(Collected data)
#[export] Set Default Goal Selector "!".
#[export] Set Default Proof Using "Type".

Create HintDb redis.
Create Rewrite HintDb redis_len.

Declare Scope redis_scope.
Delimit Scope redis_scope with redis.

(** Reduce a bind of the option monad whose first step is known. *)
Tactic Notation "bsimpl" := cbn [mbind option_bind mret option_ret].
Tactic Notation "bsimpl" "in" hyp(H) := cbn [mbind option_bind mret option_ret] in H.

(** ** Machine integers *)

#[local] Open Scope Z_scope.

(** Conversion to an unsigned integer of [w] bits. *)
Definition uwrap (w x : Z) : Z := x mod 2 ^ w.

(** Conversion to a signed (two's complement) integer of [w] bits. *)
Definition swrap (w x : Z) : Z := (x + 2 ^ (w - 1)) mod 2 ^ w - 2 ^ (w - 1).

Abbreviation u8 := (uwrap 8).
Abbreviation u16 := (uwrap 16).
Abbreviation u32 := (uwrap 32).
Abbreviation u64 := (uwrap 64).
Abbreviation s8 := (swrap 8).
Abbreviation s16 := (swrap 16).
Abbreviation s32 := (swrap 32).
Abbreviation s64 := (swrap 64).

(** The value ranges of the fixed-width types. *)
Definition in_u (w x : Z) : Prop := 0 <= x < 2 ^ w.
Definition in_s (w x : Z) : Prop := - 2 ^ (w - 1) <= x < 2 ^ (w - 1).

Abbreviation INT16_MIN := (-32768).
Abbreviation INT16_MAX := 32767.
Abbreviation INT32_MIN := (-2147483648).
Abbreviation INT32_MAX := 2147483647.
Abbreviation INT64_MIN := (-9223372036854775808).
Abbreviation INT64_MAX := 9223372036854775807.
Abbreviation LLONG_MIN := (-9223372036854775808).
Abbreviation LLONG_MAX := 9223372036854775807.
Abbreviation ULLONG_MAX := 18446744073709551615.

(** [mlia] is [lia] with the closed powers in the goal and the hypotheses
    evaluated. *)
Ltac is_Zlit v := lazymatch v with Z0 => idtac | Zpos _ => idtac end.
Ltac eval_pow :=
  repeat match goal with
  | |- context [Z.pow ?b ?n] =>
      let v := eval vm_compute in (Z.pow b n) in is_Zlit v; change (Z.pow b n) with v
  | H : context [Z.pow ?b ?n] |- _ =>
      let v := eval vm_compute in (Z.pow b n) in is_Zlit v; change (Z.pow b n) with v in H
  end.
Ltac mlia := unfold in_u, in_s in *; eval_pow; lia.

(** [lia] with division and modulo by constants. *)
Ltac dlia := Z.to_euclidean_division_equations; lia.

Lemma uwrap_range w x : 0 <= w -> in_u w (uwrap w x).
Proof. intros. apply Z.mod_pos_bound. lia. Qed.
Lemma intset_run_refines_witness :
  exists s', run (fun _ => 0) intsetNew [OpAdd 5; OpAdd (-70000); OpAdd 5; OpRemove 5; OpFind 5; OpLen]
    = Some (s', [ABool true; ABool true; ABool false; ABool true; ABool false; ALen 1]).
Proof.
  destruct (intset_run_refines (fun _ => 0) intsetNew ∅
    [OpAdd 5; OpAdd (-70000); OpAdd 5; OpRemove 5; OpFind 5; OpLen]) as (s' & Hrun & _).
  - apply represents_new.
  - repeat constructor; vm_compute; intuition congruence.
  - vm_compute; reflexivity.
  - exists s'. rewrite Hrun. vm_compute. reflexivity.
Defined.

(** Adding a value widens the encoding exactly when the value needs it,
    keeps every old element, and leaves a blob of eight header bytes plus
    one cell per element. *)
Theorem intsetAdd_blob fill s X v :
  represents s X -> in_s 64 v -> ilength s + 1 < INTSET_CAP ->
  exists s', intsetAdd fill s v = Some (s', bool_decide (v ∉ X)) /\
    represents s' ({[v]} ∪ X) /\
    encoding s' = Z.max (encoding s) (_intsetValueEncoding v) /\
    Z.of_nat (length (contents s')) = intsetLen s' * encoding s' /\
    intsetBlobLen s' = 8 + Z.of_nat (length (contents s')).
Proof.
  intros HX Hv Hcap.
  destruct (represents_add fill s X v HX Hv Hcap) as (s' & Hadd & HX' & Hl & He).
  exists s'. do 3 (split; [done|]). destruct HX' as (vals & [Hve Hlen Hc _ _ Hcap'] & _).
  assert (Z.of_nat (length (contents s')) = intsetLen s' * encoding s') as Heq.
  { rewrite Hc, (length_concat_chunked _ _ (chunked_enc _ _)), length_fmap. unfold intsetLen.
    unfold_enc. nia. }
  split; [done|]. unfold intsetBlobLen, sizeof_intset. rewrite Heq. unfold intsetLen in *.
  assert (0 <= ilength s' * encoding s' < 2 ^ 32) by (unfold_enc; mlia).
  rewrite (uwrap_small 32) by done. apply uwrap_small. mlia.
Qed.
(** The buffer has [dstlen] bytes; the result is the buffer and the returned
    length. *)
Definition ll2string (dst : list Z) (dstlen svalue : Z) : option (list Z * Z) :=
  let '(value, negative) :=
    if svalue <? 0 then
      (if negb (svalue =? LLONG_MIN) then u64 (- svalue) else u64 (LLONG_MAX + 1), 1)
    else (u64 svalue, 0) in
  d ← digits10 value;
  let length := u32 (d + negative) in
  if length >=? dstlen then Some (dst, 0)
  else
    let next := length in
    dst ← store dst next 0;
    let next := u32 (next - 1) in
    '(dst, value, next) ← ll2string_loop 11 dst value next;
    dst ← (if value <? 10 then store dst next (chr0 + u32 value)
           else
             let i := u32 value * 2 in
             d1 ← digit_at (i + 1); dst ← store dst next d1;
             d0 ← digit_at i; store dst (u32 (next - 1)) d0);
    dst ← (if negative =? 1 then store dst 0 chr_minus else Some dst);
    Some (dst, length).

(** ** [string2ll] *)

(** [while (plen < slen && isdigit(p[0])) { ... }]: [None] is the early
    return on overflow, otherwise the value and the unread characters. *)
Fixpoint string2ll_loop (p : list Z) (v : Z) : option (Z * list Z) :=
  match p with
  | [] => Some (v, [])
  | c :: p' =>
      if (c >=? chr0) && (c <=? chr9) then
        if v >? ULLONG_MAX / 10 then None
        else
          let v := u64 (v * 10) in
          if v >? u64 (ULLONG_MAX - (c - chr0)) then None
          else string2ll_loop p' (u64 (v + (c - chr0)))
      else Some (v, p)
  end.

(** [None] is the return value 0; [Some v] is 1 with [*value = v]. *)
Definition string2ll (s : list Z) : option Z :=
  match s with
  | [] => None
  | c :: rest =>
      if (c =? chr0) && bool_decide (rest = []) then Some 0
      else
        let '(negative, p) := if c =? chr_minus then (true, rest) else (false, s) in
        match p with
        | [] => None
        | d :: p =>
            if (d >=? chr0 + 1) && (d <=? chr9) then
              '(v, p) ← string2ll_loop p (d - chr0);
              match p with
              | _ :: _ => None
              | [] =>
                  if (negative : bool) then
                    if v >? u64 (- (LLONG_MIN + 1)) + 1 then None
                    else Some (s64 (u64 (- v)))
                  else if v >? LLONG_MAX then None
                  else Some (s64 v)
              end
            else None
        end
  end.

(** [long] is 64 bits wide (LP64). *)
Definition LONG_MIN : Z := LLONG_MIN.
Definition LONG_MAX : Z := LLONG_MAX.
Definition string2l (s : list Z) : option Z :=
  llval ← string2ll s;
  if (llval <? LONG_MIN) || (llval >? LONG_MAX) then None else Some (s64 llval).

(** ** The reference printer *)

Fixpoint dec_digits (fuel : nat) (v : Z) : list Z :=
  match fuel with
  | O => []
  | S fuel => if v <? 10 then [chr0 + v] else dec_digits fuel (v / 10) ++ [chr0 + v mod 10]
  end.
(* ===== verification/ZiplistFacts.v ===== *)
(** Correctness of the packed lists of [Ziplist]: the layout of the block, its
    preservation by every operation (the cascading update of the length fields
    included), and the refinement of lists of byte strings. *)

From S2P Require Import Prelude UtilNum Ziplist.

#[local] Open Scope Z_scope.

Module ZiplistFacts.
Import UtilNum Ziplist.
#[local] Notation zlen l := (Z.of_nat (length l)) (only parsing).

(** ** Elements *)

(** A string that is the decimal form of an integer is kept as the integer. *)
Definition int_encoding (value : Z) : Z :=
  if (0 <=? value) && (value <=? 12) then u8 (ZIP_INT_IMM_MIN + value)
  else if (- 2 ^ 7 <=? value) && (value <=? 2 ^ 7 - 1) then ZIP_INT_8B
  else if (- 2 ^ 15 <=? value) && (value <=? 2 ^ 15 - 1) then ZIP_INT_16B
  else if (INT24_MIN <=? value) && (value <=? INT24_MAX) then ZIP_INT_24B
  else if (- 2 ^ 31 <=? value) && (value <=? 2 ^ 31 - 1) then ZIP_INT_32B
  else ZIP_INT_64B.

Definition int_bytes (value : Z) : list Z :=
  if (0 <=? value) && (value <=? 12) then []
  else if (- 2 ^ 7 <=? value) && (value <=? 2 ^ 7 - 1) then le_encode 1 value
  else if (- 2 ^ 15 <=? value) && (value <=? 2 ^ 15 - 1) then le_encode 2 value
  else if (INT24_MIN <=? value) && (value <=? INT24_MAX) then le_encode 3 value
  else if (- 2 ^ 31 <=? value) && (value <=? 2 ^ 31 - 1) then le_encode 4 value
  else le_encode 8 value.

(** Lengths of strings are big endian. *)
Definition str_header (n : Z) : list Z :=
  if n <=? 63 then [n]
  else if n <=? 16383 then [64 + n / 256; n mod 256]
  else [128; n / 16777216; n / 65536 mod 256; n / 256 mod 256; n mod 256].

Definition enc_of (s : list Z) : Z :=
  match string2ll s with
  | Some v => int_encoding v
  | None => if zlen s <=? 63 then 0 else if zlen s <=? 16383 then 64 else 128
  end.
Definition header_of (s : list Z) : list Z :=
  match string2ll s with Some v => [int_encoding v] | None => str_header (zlen s) end.
Definition data_of (s : list Z) : list Z :=
  match string2ll s with Some v => int_bytes v | None => s end.
Definition body (s : list Z) : list Z := header_of s ++ data_of s.

Lemma try_spec s : zipTryEncoding s = (fun v => (v, int_encoding v)) <$> string2ll s.
Proof.
  unfold zipTryEncoding. destruct (string2ll s) as [v|] eqn:Hv; [|by destruct (_ || _)].
  pose proof Hv as [Hr ->]%string2ll_decimal. pose proof (length_decimal v Hr).
  destruct (decimal v) as [|c l] eqn:Hd; [done|]. rewrite <- Hd in *.
  replace ((zlen (decimal v) >=? 32) || (zlen (decimal v) =? 0)) with false; [done|].
  symmetry. apply orb_false_intro; [rewrite Z.geb_leb; apply Z.leb_gt; lia|].
  apply Z.eqb_neq. rewrite Hd. simpl. lia.
Qed.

> _Work request_:
Working from the records above, write out verbatim only the lines from the line containing "exists s', run" through the line containing "let next := u32 (next - 1) in".

> _Result_:
  exists s', run (fun _ => 0) intsetNew [OpAdd 5; OpAdd (-70000); OpAdd 5; OpRemove 5; OpFind 5; OpLen]
    = Some (s', [ABool true; ABool true; ABool false; ABool true; ABool false; ALen 1]).
Proof.
  destruct (intset_run_refines (fun _ => 0) intsetNew ∅
    [OpAdd 5; OpAdd (-70000); OpAdd 5; OpRemove 5; OpFind 5; OpLen]) as (s' & Hrun & _).
  - apply represents_new.
  - repeat constructor; vm_compute; intuition congruence.
  - vm_compute; reflexivity.
  - exists s'. rewrite Hrun. vm_compute. reflexivity.
Defined.

(** Adding a value widens the encoding exactly when the value needs it,
    keeps every old element, and leaves a blob of eight header bytes plus
    one cell per element. *)
Theorem intsetAdd_blob fill s X v :
  represents s X -> in_s 64 v -> ilength s + 1 < INTSET_CAP ->
  exists s', intsetAdd fill s v = Some (s', bool_decide (v ∉ X)) /\
    represents s' ({[v]} ∪ X) /\
    encoding s' = Z.max (encoding s) (_intsetValueEncoding v) /\
    Z.of_nat (length (contents s')) = intsetLen s' * encoding s' /\
    intsetBlobLen s' = 8 + Z.of_nat (length (contents s')).
Proof.
  intros HX Hv Hcap.
  destruct (represents_add fill s X v HX Hv Hcap) as (s' & Hadd & HX' & Hl & He).
  exists s'. do 3 (split; [done|]). destruct HX' as (vals & [Hve Hlen Hc _ _ Hcap'] & _).
  assert (Z.of_nat (length (contents s')) = intsetLen s' * encoding s') as Heq.
  { rewrite Hc, (length_concat_chunked _ _ (chunked_enc _ _)), length_fmap. unfold intsetLen.
    unfold_enc. nia. }
  split; [done|]. unfold intsetBlobLen, sizeof_intset. rewrite Heq. unfold intsetLen in *.
  assert (0 <= ilength s' * encoding s' < 2 ^ 32) by (unfold_enc; mlia).
  rewrite (uwrap_small 32) by done. apply uwrap_small. mlia.
Qed.
(** The buffer has [dstlen] bytes; the result is the buffer and the returned
    length. *)
Definition ll2string (dst : list Z) (dstlen svalue : Z) : option (list Z * Z) :=
  let '(value, negative) :=
    if svalue <? 0 then
      (if negb (svalue =? LLONG_MIN) then u64 (- svalue) else u64 (LLONG_MAX + 1), 1)
    else (u64 svalue, 0) in
  d ← digits10 value;
  let length := u32 (d + negative) in
  if length >=? dstlen then Some (dst, 0)
  else
    let next := length in
    dst ← store dst next 0;
    let next := u32 (next - 1) in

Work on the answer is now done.